The U.S. Department of Education should have a more visible presence in directing efforts for international education and the teaching of foreign languages, particularly in K-12 education, concludes a report sent to Congress last week by the National Research Council.
The report characterizes the Education Department’s programs for the teaching of foreign languages and cultures as “fragmented.” It says that “there is no apparent department master plan or unifying strategic vision.”
The report, International Education and Foreign Languages: Keys to Securing America’s Future, is available from The National Research Council.
Holly Kuzmich, the deputy chief of staff for the department, which paid for the report, said in an interview last week that Secretary of Education Margaret Spellings “thinks we need to do a better job in getting more students to study foreign languages and understand other cultures.”
Ms. Kuzmich said the Education Department’s participation last year in launching the National Security Language Initiative—which supports the teaching of languages considered critical to the nation’s security, such as Arabic, Chinese, and Farsi—is evidence of that assessment.
Among the report’s recommendations are that the department should improve how it evaluates programs in foreign languages and culture; that it consolidate oversight of such programs under a high-level official who would be appointed by the president and confirmed by the Senate; and that the secretary of education, in consultation with the departments of State and Defense, submit a report to Congress on the nation’s needs in foreign languages and international education every two years.
Experts in the foreign-language instruction said most of the recommendations are on target. They also seconded the finding that more resources be spent on the teaching of other languages.
Read Learning the Language, a blog on the schooling of English-language learners by assistant editor Mary Ann Zehr.
“We need specific legislation and funding to expand the teaching of foreign languages,” said Bret Lovejoy, the executive director of the American Council on the Teaching of Foreign Languages, in Alexandria, Va. Increased federal funding would help “leverage state and local money,” he said.
Though the report includes various criticisms of the Education Department, Joy Kreeft Peyton, the vice president of the Washington-based Center for Applied Linguistics, said she hopes its release would not be used as an opportunity for “finger-pointing” or saying that department officials “aren’t doing their part.”

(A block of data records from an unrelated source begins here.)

Lemma finish_ok subs rs m m' path timeout t l started completed r : run_ok subs rs m -> running m = Some (path, timeout) ->
  analyze_file path t l started completed = Some r -> act m (Finish t l started completed) = Some m' ->
  run_ok subs (rs ++ [r]) m' /\ running m' = None /\ unanswered m' = tail (unanswered m).
Proof.
  intros Hok Hr Ha. unfold act. rewrite Hr, Ha. intros [= <-]. pose proof (unanswered_length _ _ _ Hok) as Hu.
  destruct (analyze_result _ _ _ _ _ _ Ha) as (Hfile & Hv & _).
  assert (Et : drop (length rs) (fst <$> subs) = (path, timeout) :: pending_queue_ (engine m)) by (rewrite <- (ro_unanswered _ _ _ Hok); unfold unanswered; by rewrite Hr).
  assert (Hk : exists sub, subs !! length rs = Some sub /\ sub.1 = (path, timeout)).
  { pose proof (f_equal (fun l => l !! 0%nat) Et) as E0. cbn in E0. rewrite lookup_drop, Nat.add_0_r, list_lookup_fmap in E0.
    destruct (subs !! length rs) as [sub|] eqn:Es; [|discriminate E0]. exists sub. split; [done|]. by injection E0. }
  destruct Hk as (sub & Hs & Hsub). destruct (entries_finish subs rs r sub Hs) as (before & after & E1 & E2 & Hb & Hla).
  pose proof (lookup_lt_Some _ _ _ Hs) as Hlt. destruct Hok as [H1 H2 H3 H4 H5 H6 H7]. split_and!; [|done|].
  - split; unfold unanswered in *; cbn [engine running worker_finish fst analyses_ pending_queue_ sb_next_id] in *; rewrite ?length_app; cbn [length].
    + rewrite H1, E1, E2, (last_n_app _ before (_ :: after)), (last_n_app _ before (with_id r _ :: after)) by (cbn [length]; rewrite Hla; lia).
      apply store_result_first; [|done|by rewrite Hsub].
      apply Forall_last_n. rewrite Hb. apply Forall_lookup. intros i x Hx. rewrite list_lookup_imap in Hx.
      destruct (take (length rs) subs !! i) as [y|] eqn:Ei; [|discriminate Hx]. cbn in Hx. injection Hx as <-. unfold entry_of.
      assert (Hi : (i < length rs)%nat) by (apply lookup_lt_Some in Ei; rewrite length_take in Ei; lia).
      destruct (lookup_lt_is_Some_2 rs i Hi) as [x Hx]. rewrite Hx. by destruct (H7 i x Hx).
    + rewrite <- drop_drop, Et. done.
    + lia.
    + lia.
    + done.
    + done.
    + intros i x Hx. apply lookup_snoc_Some in Hx as [[Hi Hx] | [-> <-]]; [by apply H7|]. split; [exact Hv|]. exists sub. split; [done|]. by rewrite Hfile, Hsub.
  - unfold unanswered. rewrite Hr. done.
Qed.

Lemma sandbox_run_ok subs rs m : sandbox_run subs rs m -> run_ok subs rs m.
Proof.
  induction 1 as [|subs rs m m' path timeout now _ IH Hp Hl Ha|subs rs m m' _ IH Ha|subs rs m m' path timeout t l started completed r _ IH Hr Ha Hs].
  - split; try done; cbn; lia.
  - by apply (submit_ok subs rs m m' path timeout now).
  - by apply (take_ok subs rs m m').
  - by apply (finish_ok subs rs m m' path timeout t l started completed r).
Qed.

Lemma last_n_fmap {A B} (f : A -> B) n l : f <$> last_n n l = last_n n (f <$> l).
Proof. unfold last_n. by rewrite fmap_drop, length_fmap. Qed.

(** Numbers and paths are those of the submissions, answered or not. *)
Lemma entries_keep subs rs m : run_ok subs rs m ->
  (fun a => (sa_id a, sa_file_path a)) <$> last_n 500 (imap (entry_of rs) subs) = last_n 500 (imap (fun i sub => (u64 (1 + Z.of_nat i), sub.1.1)) subs).
Proof.
  intros Hok. rewrite last_n_fmap. f_equal. rewrite fmap_imap. apply imap_ext. intros i sub Hi. unfold compose, entry_of.
  destruct (rs !! i) as [r|] eqn:Er; [|done]. destruct (ro_results _ _ _ Hok i r Er) as (_ & sub' & Hs & Hf). rewrite Hi in Hs. injection Hs as <-. cbn. by rewrite Hf.
Qed.

(** What the worker does next when nobody submits; [run] answers for the path it is at. *)
Definition worker_next (run : string -> Z -> target * launch) (now completed : Z) (m : machine) : action :=
  match running m with
  | None => Take
  | Some (path, timeout) => let '(t, l) := run path timeout in Finish t l now completed
  end.

Fixpoint worker_steps (n : nat) (run : string -> Z -> target * launch) (now completed : Z) (m : machine) : option machine :=
  match n with
  | O => Some m
  | S n => match act m (worker_next run now completed m) with Some m' => worker_steps n run now completed m' | None => None end
  end.

(** The steps that are left: a submission in the queue takes two, the one that is analysed takes one. *)
Definition steps_left (m : machine) : nat := match running m with Some _ => 1 | None => 0 end + 2 * length (pending_queue_ (engine m)).

Lemma worker_drains run now completed : (forall path timeout, fst (run path timeout) <> Unsized) -> forall subs rs m, sandbox_run subs rs m ->
  exists rs' m', worker_steps (steps_left m) run now completed m = Some m' /\ sandbox_run subs (rs ++ rs') m' /\ unanswered m' = [].
Proof.
  intros Hrun subs rs m Hm. remember (steps_left m) as n eqn:En. revert rs m Hm En. induction n as [n IH] using lt_wf_ind; intros rs m Hm En.
  pose proof (sandbox_run_ok _ _ _ Hm) as Hok. unfold steps_left in En. destruct (running m) as [[path timeout]|] eqn:Er.
  - destruct (run path timeout) as [t l] eqn:Ert. specialize (Hrun path timeout). rewrite Ert in Hrun. cbn in Hrun.
    assert (Ha : exists r, analyze_file path t l now completed = Some r) by (destruct t; [by eexists|done|]; cbn [analyze_file]; destruct (classify (observed l)); by eexists).
    destruct Ha as [r Ha]. set (m1 := Machine (fst (worker_finish (engine m) path r completed)) None).
    assert (Hact : act m (Finish t l now completed) = Some m1) by (unfold act; by rewrite Er, Ha).
    destruct (IH (steps_left m1) ltac:(unfold steps_left; cbn; lia) (rs ++ [r]) m1 (run_finish _ _ _ _ _ _ _ _ _ _ _ Hm Er Ha Hact) eq_refl) as (rs' & m' & Hs & Hr' & Hu).
    exists (r :: rs'), m'. rewrite <- app_assoc in Hr'. split_and!; [|done|done]. rewrite En. cbn [Nat.add worker_steps]. unfold worker_next at 1. rewrite Er, Ert, Hact. exact Hs.
  - destruct (pending_queue_ (engine m)) as [|[path timeout] queue] eqn:Eq.
    { exists [], m. rewrite En, app_nil_r. split_and!; [done|done|]. unfold unanswered. by rewrite Er, Eq. }
    assert (Hp : path <> EmptyString).
    { pose proof (ro_paths _ _ _ Hok) as Hp. rewrite Forall_forall in Hp. assert (Hin : (path, timeout) ∈ unanswered m) by (unfold unanswered; rewrite Er, Eq; left).
      rewrite (ro_unanswered _ _ _ Hok) in Hin. apply (subseteq_drop _ _ _), list_elem_of_fmap in Hin as (sub & E & Hsub). specialize (Hp sub Hsub). by rewrite <- E in Hp. }
    set (m1 := Machine (Sandbox (analyses_ (engine m)) queue (sb_next_id (engine m)) (sb_events_processed (engine m)) (sb_threats_detected (engine m))) (Some (path, timeout))).
    assert (Hact : act m Take = Some m1).
    { unfold act, worker_take. rewrite Er, Eq. destruct (empty_string path) eqn:Ee; [by apply empty_string_spec in Ee|done]. }
    destruct (IH (steps_left m1) ltac:(unfold steps_left; cbn; cbn in En; lia) rs m1 (run_take _ _ _ _ Hm Hact) eq_refl) as (rs' & m' & Hs & Hr' & Hu).
    exists rs', m'. split_and!; [|done|done]. rewrite En. cbn [length Nat.mul Nat.add]. rewrite Nat.add_succ_r. cbn [worker_steps]. unfold worker_next at 1. rewrite Er, Hact.
    replace (length queue + S (length queue + 0))%nat with (steps_left m1) by (unfold steps_left; cbn; lia). exact Hs.
Qed.

(** [n] turns one behind the other. *)
Fixpoint turns (n : nat) (st : SandboxEngine) (run : string -> Z -> target * launch) (now completed : Z) : option SandboxEngine :=
  match n with
  | O => Some st
  | S n => match worker_turn st run now completed with Some (st', _) => turns n st' run now completed | None => None end
  end.

(** ** Properties *)

(** the score is exactly the sum of the weights, cut at 100, with no rounding: a behavior is
    malicious from 70 on and suspicious from 30 on, and every score divided by 100 is a valid
    confidence. *)
Theorem classify_exact (b : SandboxBehavior) :
  Z.of_nat (length (suspicious_apis b)) < 2 ^ 40 ->
  let '(verdict, risk) := classify b in
  risk = dz (Z.min (risk_sum b) 100) /\ 0 <= risk_sum b /\
  (verdict = MALICIOUS <-> 70 <= risk_sum b) /\ (verdict = SUSPICIOUS <-> 30 <= risk_sum b < 70) /\ (verdict = CLEAN <-> risk_sum b < 30) /\
  is_double (ddiv risk (dz 100)) = true /\ unit_interval (ddiv risk (dz 100)) = true.
Proof.
  intros H. destruct (classify_sum b H) as [-> H0]. pose proof (confidence_of_risk (Z.min (risk_sum b) 100) ltac:(lia)) as [H1 H2].
  unfold verdict_sum. destruct (Z.leb_spec 70 (risk_sum b)); [|destruct (Z.leb_spec 30 (risk_sum b))]; split_and!; try done; split; try done; lia.
Qed.

Definition injector : SandboxBehavior := monitor_process true (replicate 11 (Seen (Some 9) (Some 3) 1)).

Lemma classify_exact_witness : fst (classify injector) = SUSPICIOUS /\ snd (classify injector) = dz 45.
Proof.
  pose proof (classify_exact injector ltac:(cbn; lia)) as H. destruct (classify injector) as [v r]. destruct H as (Hr & _ & _ & Hs & _). split.
  - apply Hs. vm_compute. split; [discriminate|reflexivity].
  - rewrite Hr. reflexivity.
Defined.

(** the polls of a process add up: children and writable-executable regions are counted again at
    every poll, and injection is reported exactly when the sum of the regions over all polls
    exceeds ten; so a process that never changes and has one such region is reported from its
    eleventh poll on. *)
Theorem polls_accumulate (polls : list Poll) (p : Poll) (k : nat) :
  Forall poll_ok polls -> total rwx_regions polls < 2 ^ 64 -> total (fun p => default 0 (children p)) polls < 2 ^ 64 ->
  let b := monitor_process true polls in
  memory_allocations b = total rwx_regions polls /\ child_processes b = total (fun p => default 0 (children p)) polls /\
  (attempted_process_injection b = true <-> 10 < total rwx_regions polls) /\
  (polls = replicate k p -> (attempted_process_injection b = true <-> 10 < Z.of_nat k * rwx_regions p)).
Proof.
  intros Hok H1 H2. cbv zeta. destruct (polls_add_up polls Hok H1 H2) as (E1 & E2 & E3). unfold monitor_process. rewrite E1, E2, E3.
  split_and!; [done|done|apply Z.ltb_lt|]. intros ->. rewrite total_replicate. apply Z.ltb_lt.
Qed.

Lemma polls_accumulate_witness : attempted_process_injection injector = true /\ child_processes injector = 33.
Proof.
  destruct (polls_accumulate (replicate 11 (Seen (Some 9) (Some 3) 1)) (Seen (Some 9) (Some 3) 1) 11) as (_ & H2 & H3 & _).
  - repeat constructor; cbn; lia.
  - reflexivity.
  - reflexivity.
  - split; [apply H3; reflexivity|exact H2].
Defined.

(** whatever a program does in the sandbox, its score is at most 50: no analysis is malicious and
    the engine never raises a threat; what it says are observations with a valid confidence. *)
Theorem sandbox_never_convicts (st : SandboxEngine) (run : string -> Z -> target * launch) (now completed : Z) (st' : SandboxEngine) (outs : list output) :
  worker_turn st run now completed = Some (st', outs) ->
  sb_threats_detected st' = sb_threats_detected st /\
  Forall (fun o => exists s level evidence path, 0 <= s <= 50 /\ unit_interval (ddiv (dz s) (dz 100)) = true /\
    o = Observed (sandbox_observation level (ddiv (dz s) (dz 100)) evidence path completed)) outs /\
  (length outs <= 1)%nat.
Proof.
  unfold worker_turn. destruct (worker_take st) as [job st1] eqn:Et.
  assert (Ed : sb_threats_detected st1 = sb_threats_detected st) by (unfold worker_take in Et; destruct (pending_queue_ st) as [|[p q] rest]; by injection Et as _ <-).
  destruct job as [[path timeout]|]; [|intros [= <- <-]; split_and!; [done|by apply Forall_nil|cbn; lia]].
  destruct (run path timeout) as [t l]. destruct (analyze_file path t l now completed) as [r|] eqn:Er; [|done]. intros [= <- <-].
  destruct (analyze_result _ _ _ _ _ _ Er) as (_ & _ & Hm & s & Hs & Hr). cbn [sb_threats_detected]. rewrite bool_decide_eq_false_2 by done.
  split; [done|]. unfold outputs_of. destruct (sa_verdict r); try done; (split; [|cbn; lia]); try (by apply Forall_nil).
  apply Forall_singleton. exists s, MEDIUM, (sa_summary r), path. rewrite Hr. split_and!; [lia|lia| |done]. apply confidence_of_risk. lia.
Qed.

Definition one_waiting : SandboxEngine := snd (submit no_sandbox "C:\a.exe" 30000 5).

Lemma sandbox_never_convicts_witness :
  match worker_turn one_waiting (fun _ _ => (Present, Ran true (replicate 11 (Seen (Some 9) (Some 3) 1)))) 6 7 with
  | Some (st', outs) => sb_threats_detected st' = 0 /\ (length outs <= 1)%nat
  | None => False
  end.
Proof.
  destruct (worker_turn one_waiting _ 6 7) as [[st' outs]|] eqn:E; [|discriminate E].
  destruct (sandbox_never_convicts _ _ _ _ _ _ E) as (H1 & _ & H3). split; [exact H1|exact H3].
Defined.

Rather, she said, the release is “an opportunity to see what we need and put into place the focus, leadership, and concerted effort across agencies that we need.”
No Congressional Funding
The report notes that the National Security Language Initiative, which President Bush announced in January of last year, never received funding. (“Bigger Ed. Dept. Role Seen in Bush Foreign-Language Plan,” Jan. 18, 2006.) Rather, the departments of Defense, Education, and State reorganized existing programs to carry out some parts of the plan.
In the Education Department, that means a larger proportion of the money in the Foreign Language Assistance Program—the department’s only program that provides grants for foreign-language instruction at the K-12 level—now goes to the teaching of languages considered critical to national security rather than to more traditionally taught languages, such as Spanish and French. Ms. Kuzmich estimated that about 80 percent of the $24 million for that program in fiscal 2007 has gone to schools to teach critical-need languages.
Congress did not appropriate money for the department to implement four other components of the initiative, according to Ms. Kuzmich. Those were underwriting grants for K-16 foreign-language programs, recruiting non- educators who speak critical-need languages to become teachers, establishing a clearinghouse for e-learning in languages, and holding foreign-language workshops for teachers, she said. The department did hold some teacher workshops last summer, but wasn’t able to carry out the three other unfunded parts, she said.
Ms. Peyton, who has been monitoring the teaching of foreign languages in U.S. schools since 1980, said she has read reports dating back to the 1960s, after the Russians launched Sputnik 1, that call for the nation to cultivate a greater pool of fluent foreign-language speakers. “As this report points out, we’re definitely not where we want to be,” she said.
A first step, Ms. Peyton said, would be for Congress to finance the proposals in the National Security Language Initiative.